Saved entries
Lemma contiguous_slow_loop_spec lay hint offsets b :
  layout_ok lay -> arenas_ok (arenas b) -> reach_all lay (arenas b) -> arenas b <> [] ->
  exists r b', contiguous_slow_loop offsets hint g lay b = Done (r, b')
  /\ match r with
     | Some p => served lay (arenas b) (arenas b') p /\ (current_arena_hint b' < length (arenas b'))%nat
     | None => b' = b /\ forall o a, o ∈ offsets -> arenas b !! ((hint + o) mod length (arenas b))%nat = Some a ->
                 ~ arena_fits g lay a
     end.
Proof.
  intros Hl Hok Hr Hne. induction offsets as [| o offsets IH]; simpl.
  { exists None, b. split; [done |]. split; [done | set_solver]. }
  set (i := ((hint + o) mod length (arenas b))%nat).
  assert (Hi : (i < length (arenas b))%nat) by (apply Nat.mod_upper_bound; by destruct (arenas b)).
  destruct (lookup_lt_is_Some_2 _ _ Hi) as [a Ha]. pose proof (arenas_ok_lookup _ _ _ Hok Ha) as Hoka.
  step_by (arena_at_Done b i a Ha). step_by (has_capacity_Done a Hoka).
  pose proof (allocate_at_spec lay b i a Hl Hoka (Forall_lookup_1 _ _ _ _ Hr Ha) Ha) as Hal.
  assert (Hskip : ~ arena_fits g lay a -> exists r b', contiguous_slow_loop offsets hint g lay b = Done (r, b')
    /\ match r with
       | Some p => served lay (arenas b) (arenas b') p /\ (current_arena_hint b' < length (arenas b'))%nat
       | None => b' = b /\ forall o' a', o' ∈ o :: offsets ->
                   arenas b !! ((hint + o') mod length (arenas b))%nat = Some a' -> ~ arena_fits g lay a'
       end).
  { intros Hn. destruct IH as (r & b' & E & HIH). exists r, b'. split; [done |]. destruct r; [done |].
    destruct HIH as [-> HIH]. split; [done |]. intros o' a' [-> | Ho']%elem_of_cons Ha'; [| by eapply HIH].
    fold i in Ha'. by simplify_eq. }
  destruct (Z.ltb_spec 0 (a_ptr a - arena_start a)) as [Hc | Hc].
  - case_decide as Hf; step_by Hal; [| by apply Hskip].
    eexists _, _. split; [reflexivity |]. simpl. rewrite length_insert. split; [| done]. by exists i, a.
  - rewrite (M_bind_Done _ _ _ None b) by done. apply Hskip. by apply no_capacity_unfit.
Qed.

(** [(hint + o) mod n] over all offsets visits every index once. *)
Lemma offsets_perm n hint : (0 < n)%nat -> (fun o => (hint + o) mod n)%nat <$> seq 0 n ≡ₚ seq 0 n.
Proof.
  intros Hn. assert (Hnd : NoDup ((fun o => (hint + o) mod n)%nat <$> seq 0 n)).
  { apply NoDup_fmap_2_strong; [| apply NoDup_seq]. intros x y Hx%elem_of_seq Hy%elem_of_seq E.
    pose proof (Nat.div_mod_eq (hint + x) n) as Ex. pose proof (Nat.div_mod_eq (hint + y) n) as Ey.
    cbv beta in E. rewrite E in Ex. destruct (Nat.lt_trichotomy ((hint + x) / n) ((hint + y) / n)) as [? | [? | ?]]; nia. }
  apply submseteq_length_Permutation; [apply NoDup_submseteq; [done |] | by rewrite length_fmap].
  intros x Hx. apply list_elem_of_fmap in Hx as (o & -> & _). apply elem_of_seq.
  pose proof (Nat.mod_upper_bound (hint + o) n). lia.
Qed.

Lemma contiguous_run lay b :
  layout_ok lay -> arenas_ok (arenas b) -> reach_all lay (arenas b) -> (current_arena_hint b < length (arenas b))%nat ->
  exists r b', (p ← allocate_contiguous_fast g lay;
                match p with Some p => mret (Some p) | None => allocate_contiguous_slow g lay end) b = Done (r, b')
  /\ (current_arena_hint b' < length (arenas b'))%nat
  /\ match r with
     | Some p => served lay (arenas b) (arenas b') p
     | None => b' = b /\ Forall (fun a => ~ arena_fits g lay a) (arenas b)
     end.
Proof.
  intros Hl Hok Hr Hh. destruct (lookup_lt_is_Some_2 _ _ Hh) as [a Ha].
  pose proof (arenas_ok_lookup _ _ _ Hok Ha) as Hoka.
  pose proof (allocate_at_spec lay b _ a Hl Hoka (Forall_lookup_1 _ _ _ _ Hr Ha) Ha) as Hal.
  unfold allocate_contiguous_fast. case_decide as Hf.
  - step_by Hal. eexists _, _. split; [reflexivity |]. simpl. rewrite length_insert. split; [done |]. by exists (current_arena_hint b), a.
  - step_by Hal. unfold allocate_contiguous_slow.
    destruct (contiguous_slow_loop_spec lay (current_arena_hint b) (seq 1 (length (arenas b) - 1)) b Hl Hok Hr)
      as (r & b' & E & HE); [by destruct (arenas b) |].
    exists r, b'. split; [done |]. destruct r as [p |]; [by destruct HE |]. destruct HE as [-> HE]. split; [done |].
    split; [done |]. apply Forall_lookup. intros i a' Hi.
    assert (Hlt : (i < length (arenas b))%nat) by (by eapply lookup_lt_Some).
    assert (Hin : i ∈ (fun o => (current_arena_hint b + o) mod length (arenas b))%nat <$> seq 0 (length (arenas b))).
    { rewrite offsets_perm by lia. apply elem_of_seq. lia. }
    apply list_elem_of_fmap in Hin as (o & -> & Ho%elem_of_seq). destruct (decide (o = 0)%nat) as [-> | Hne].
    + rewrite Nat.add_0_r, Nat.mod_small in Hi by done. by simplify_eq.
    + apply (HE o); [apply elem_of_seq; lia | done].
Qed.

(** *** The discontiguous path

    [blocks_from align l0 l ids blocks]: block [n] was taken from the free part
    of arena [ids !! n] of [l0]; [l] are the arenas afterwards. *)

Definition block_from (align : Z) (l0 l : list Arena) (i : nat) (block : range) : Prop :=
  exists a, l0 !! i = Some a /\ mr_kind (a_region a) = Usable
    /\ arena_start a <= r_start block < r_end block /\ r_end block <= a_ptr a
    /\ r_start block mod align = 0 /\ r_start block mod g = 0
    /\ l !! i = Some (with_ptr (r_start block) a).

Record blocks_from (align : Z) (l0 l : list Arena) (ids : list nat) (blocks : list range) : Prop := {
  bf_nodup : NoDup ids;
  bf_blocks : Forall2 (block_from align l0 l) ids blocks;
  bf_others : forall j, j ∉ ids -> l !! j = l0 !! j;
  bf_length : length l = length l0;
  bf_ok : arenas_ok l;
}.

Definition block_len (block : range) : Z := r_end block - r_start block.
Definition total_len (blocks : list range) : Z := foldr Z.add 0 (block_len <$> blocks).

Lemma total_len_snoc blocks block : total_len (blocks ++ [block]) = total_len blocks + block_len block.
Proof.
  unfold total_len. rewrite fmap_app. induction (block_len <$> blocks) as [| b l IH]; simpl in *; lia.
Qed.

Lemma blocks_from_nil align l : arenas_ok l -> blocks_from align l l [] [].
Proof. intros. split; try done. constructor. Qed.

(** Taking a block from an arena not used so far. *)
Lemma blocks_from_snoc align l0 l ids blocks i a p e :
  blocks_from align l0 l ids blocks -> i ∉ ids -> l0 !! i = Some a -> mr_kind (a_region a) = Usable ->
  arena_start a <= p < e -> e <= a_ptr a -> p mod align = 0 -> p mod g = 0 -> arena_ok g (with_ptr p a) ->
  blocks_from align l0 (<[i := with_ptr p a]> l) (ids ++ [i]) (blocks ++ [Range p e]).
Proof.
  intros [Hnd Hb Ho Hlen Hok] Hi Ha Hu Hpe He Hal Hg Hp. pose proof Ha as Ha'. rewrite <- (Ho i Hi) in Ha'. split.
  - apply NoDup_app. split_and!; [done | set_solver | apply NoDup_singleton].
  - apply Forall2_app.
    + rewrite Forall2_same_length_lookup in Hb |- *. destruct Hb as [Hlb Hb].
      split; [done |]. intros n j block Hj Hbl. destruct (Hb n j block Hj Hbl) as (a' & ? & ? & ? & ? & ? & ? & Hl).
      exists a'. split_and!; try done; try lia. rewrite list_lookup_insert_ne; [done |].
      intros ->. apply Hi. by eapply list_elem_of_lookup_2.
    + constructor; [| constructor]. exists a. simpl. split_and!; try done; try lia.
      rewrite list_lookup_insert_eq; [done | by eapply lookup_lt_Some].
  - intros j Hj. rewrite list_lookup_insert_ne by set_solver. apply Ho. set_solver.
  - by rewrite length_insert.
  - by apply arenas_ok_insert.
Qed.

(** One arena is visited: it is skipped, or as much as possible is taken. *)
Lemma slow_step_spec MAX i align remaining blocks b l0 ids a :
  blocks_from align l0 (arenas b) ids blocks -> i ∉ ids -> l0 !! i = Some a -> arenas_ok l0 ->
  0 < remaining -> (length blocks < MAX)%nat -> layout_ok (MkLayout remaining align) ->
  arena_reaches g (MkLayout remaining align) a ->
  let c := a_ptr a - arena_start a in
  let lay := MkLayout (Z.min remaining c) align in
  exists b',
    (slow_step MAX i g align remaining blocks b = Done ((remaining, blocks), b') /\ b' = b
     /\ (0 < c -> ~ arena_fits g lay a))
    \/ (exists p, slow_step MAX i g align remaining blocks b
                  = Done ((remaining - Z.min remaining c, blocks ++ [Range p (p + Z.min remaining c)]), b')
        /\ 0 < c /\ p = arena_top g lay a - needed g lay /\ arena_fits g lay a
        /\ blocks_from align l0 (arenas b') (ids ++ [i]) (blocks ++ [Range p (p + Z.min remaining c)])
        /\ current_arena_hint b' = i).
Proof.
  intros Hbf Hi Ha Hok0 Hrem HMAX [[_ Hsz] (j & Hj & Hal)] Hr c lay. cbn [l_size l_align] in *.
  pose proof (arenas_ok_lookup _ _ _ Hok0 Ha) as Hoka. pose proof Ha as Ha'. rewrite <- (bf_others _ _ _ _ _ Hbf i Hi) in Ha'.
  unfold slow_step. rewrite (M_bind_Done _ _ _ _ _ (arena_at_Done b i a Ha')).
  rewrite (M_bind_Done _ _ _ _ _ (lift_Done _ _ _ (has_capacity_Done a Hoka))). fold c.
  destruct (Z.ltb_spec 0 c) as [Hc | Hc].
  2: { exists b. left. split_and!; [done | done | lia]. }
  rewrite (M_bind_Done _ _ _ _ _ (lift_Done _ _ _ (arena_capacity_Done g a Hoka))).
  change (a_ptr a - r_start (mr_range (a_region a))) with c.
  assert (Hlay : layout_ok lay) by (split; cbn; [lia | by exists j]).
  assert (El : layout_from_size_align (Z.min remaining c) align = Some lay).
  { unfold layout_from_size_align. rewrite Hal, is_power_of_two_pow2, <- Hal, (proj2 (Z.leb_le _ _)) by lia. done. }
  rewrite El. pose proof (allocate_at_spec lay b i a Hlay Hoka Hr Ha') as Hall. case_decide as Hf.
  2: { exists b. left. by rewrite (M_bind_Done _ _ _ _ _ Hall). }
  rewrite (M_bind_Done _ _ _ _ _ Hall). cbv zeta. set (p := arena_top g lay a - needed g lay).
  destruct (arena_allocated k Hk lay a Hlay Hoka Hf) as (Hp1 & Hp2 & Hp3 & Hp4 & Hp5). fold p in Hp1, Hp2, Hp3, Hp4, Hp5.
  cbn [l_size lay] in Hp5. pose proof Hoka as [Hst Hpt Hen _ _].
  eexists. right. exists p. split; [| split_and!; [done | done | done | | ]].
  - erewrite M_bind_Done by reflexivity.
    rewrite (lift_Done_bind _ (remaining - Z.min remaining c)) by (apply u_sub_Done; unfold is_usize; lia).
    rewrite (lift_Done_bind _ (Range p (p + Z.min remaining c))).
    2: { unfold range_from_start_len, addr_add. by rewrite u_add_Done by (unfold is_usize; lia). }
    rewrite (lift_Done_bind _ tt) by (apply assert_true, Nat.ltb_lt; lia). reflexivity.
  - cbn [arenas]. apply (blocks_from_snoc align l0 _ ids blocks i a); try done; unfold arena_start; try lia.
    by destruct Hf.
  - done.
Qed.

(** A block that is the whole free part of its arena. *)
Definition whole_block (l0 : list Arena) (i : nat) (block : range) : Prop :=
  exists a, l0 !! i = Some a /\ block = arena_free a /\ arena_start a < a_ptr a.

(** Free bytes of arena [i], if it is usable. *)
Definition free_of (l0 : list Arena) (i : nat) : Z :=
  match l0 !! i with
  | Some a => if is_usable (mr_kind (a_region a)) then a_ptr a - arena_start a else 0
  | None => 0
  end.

__EXERCISE AIM__: Extract the first line above and each line after it up to and including the one with "intros Hl Hok Hr Hne.", please, exactly and with nothing else.

__WRITTEN RESPONSE__:
Lemma contiguous_slow_loop_spec lay hint offsets b :
  layout_ok lay -> arenas_ok (arenas b) -> reach_all lay (arenas b) -> arenas b <> [] ->
  exists r b', contiguous_slow_loop offsets hint g lay b = Done (r, b')
  /\ match r with
     | Some p => served lay (arenas b) (arenas b') p /\ (current_arena_hint b' < length (arenas b'))%nat
     | None => b' = b /\ forall o a, o ∈ offsets -> arenas b !! ((hint + o) mod length (arenas b))%nat = Some a ->
                 ~ arena_fits g lay a
     end.
Proof.
  intros Hl Hok Hr Hne. induction offsets as [| o offsets IH]; simpl.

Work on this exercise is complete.